# Pastebin software



## joshuatly (Sep 18, 2014)

Do you host your own pastebin software, which software do you use and why.

Thanks


----------



## GIANT_CRAB (Sep 18, 2014)

I remembered Nikki had an opensource pastebin project. Can't find it :/

Also, I use gist from Github and pastie.org


----------



## joshuatly (Sep 18, 2014)

GIANT_CRAB said:


> I remembered Nikki had an opensource pastebin project.

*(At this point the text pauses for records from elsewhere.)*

(** X8.  The [nav] entry of the aggregate is computed from the gold spot
    entry of the same aggregate and from nothing else: it is
    [{"nav_value": v}] with [v] the metric that [calculate_nav] gives for the
    current price of that entry.  So it is the int 0 when the gold spot
    entry is [None], and [round(p * k, 2)] when the entry holds the float
    [p]. *)
Theorem aggregate_nav_from_gold_spot env st :
  let collected := fst (collect_all_data env st) in
  collected !! "nav"
  = Some (VDict (format_nav_for_display
                   (calculate_nav nav_calculator
                      (isoformat env (ends env (clock st) UsdKrw))
                      (gold_spot_price_of collected))))
  /\ (collected !! "gold_spot" = Some VNone ->
      collected !! "nav" = Some (VDict {[ "nav_value" := VInt 0 ]}))
  /\ (forall d p,
      collected !! "gold_spot" = Some (VDict d) ->
      d !! "current_price" = Some (VFloat p) ->
      SFltb fzero p = true
      /\ collected !! "nav"
         = Some (VDict {[ "nav_value" :=
                            VFloat (round2 (fmul p (nav_multiplier nav_calculator))) ]})).
Proof.
  cbv zeta. split; [apply aggregate_nav |].
  split; [apply aggregate_nav_none | apply aggregate_nav_float].
Qed.

Lemma aggregate_nav_from_gold_spot_witness :
  fst (collect_all_data two_of_four idle_state) !! "nav"
  = Some (VDict {[ "nav_value" := VInt 0 ]}).
Proof.
  apply (proj1 (proj2 (aggregate_nav_from_gold_spot two_of_four idle_state))).
  vm_compute. reflexivity.
Defined.

(** ** What a cycle hands to the INSERT *)

Lemma extract_none_or_dict data key :
  none_or_dict data = true -> extract data key = Ok (bound_field data key).
Proof.
  unfold extract, bound_field.
  destruct data as [| z | f | s | d]; cbn; try discriminate; intros _; [reflexivity |].
  destruct (negb (size d =? 0)%nat) eqn:Hd; [reflexivity |].
  apply negb_false_iff, Nat.eqb_eq, map_size_empty_iff in Hd. subst d.
  unfold dict_get. by rewrite lookup_empty.
Qed.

Can't find it :/
> 
> Also, I use gist from Github and pastie.org


Thanks, I need something that I can host myself and put it behind firewall.


----------



## Nikki (Sep 18, 2014)

I never had an open source version of paste.ee, however I had a lua version of the laravel pastebin a while ago, still available here: https://github.com/nikkiii/luapaste

It requires https://github.com/nikkiii/luadbi, https://github.com/nikkiii/luafcgid, and https://github.com/nikkiii/chariot.

There used to be the old laravel pastebin, which was found at https://github.com/laravel/pastes/, but I can't find it now and I don't have a backup


----------



## mprice (Sep 18, 2014)

We use Sticky Notes, it works great for a private pastebin:  http://sayakb.github.io/sticky-notes/pages/home/


----------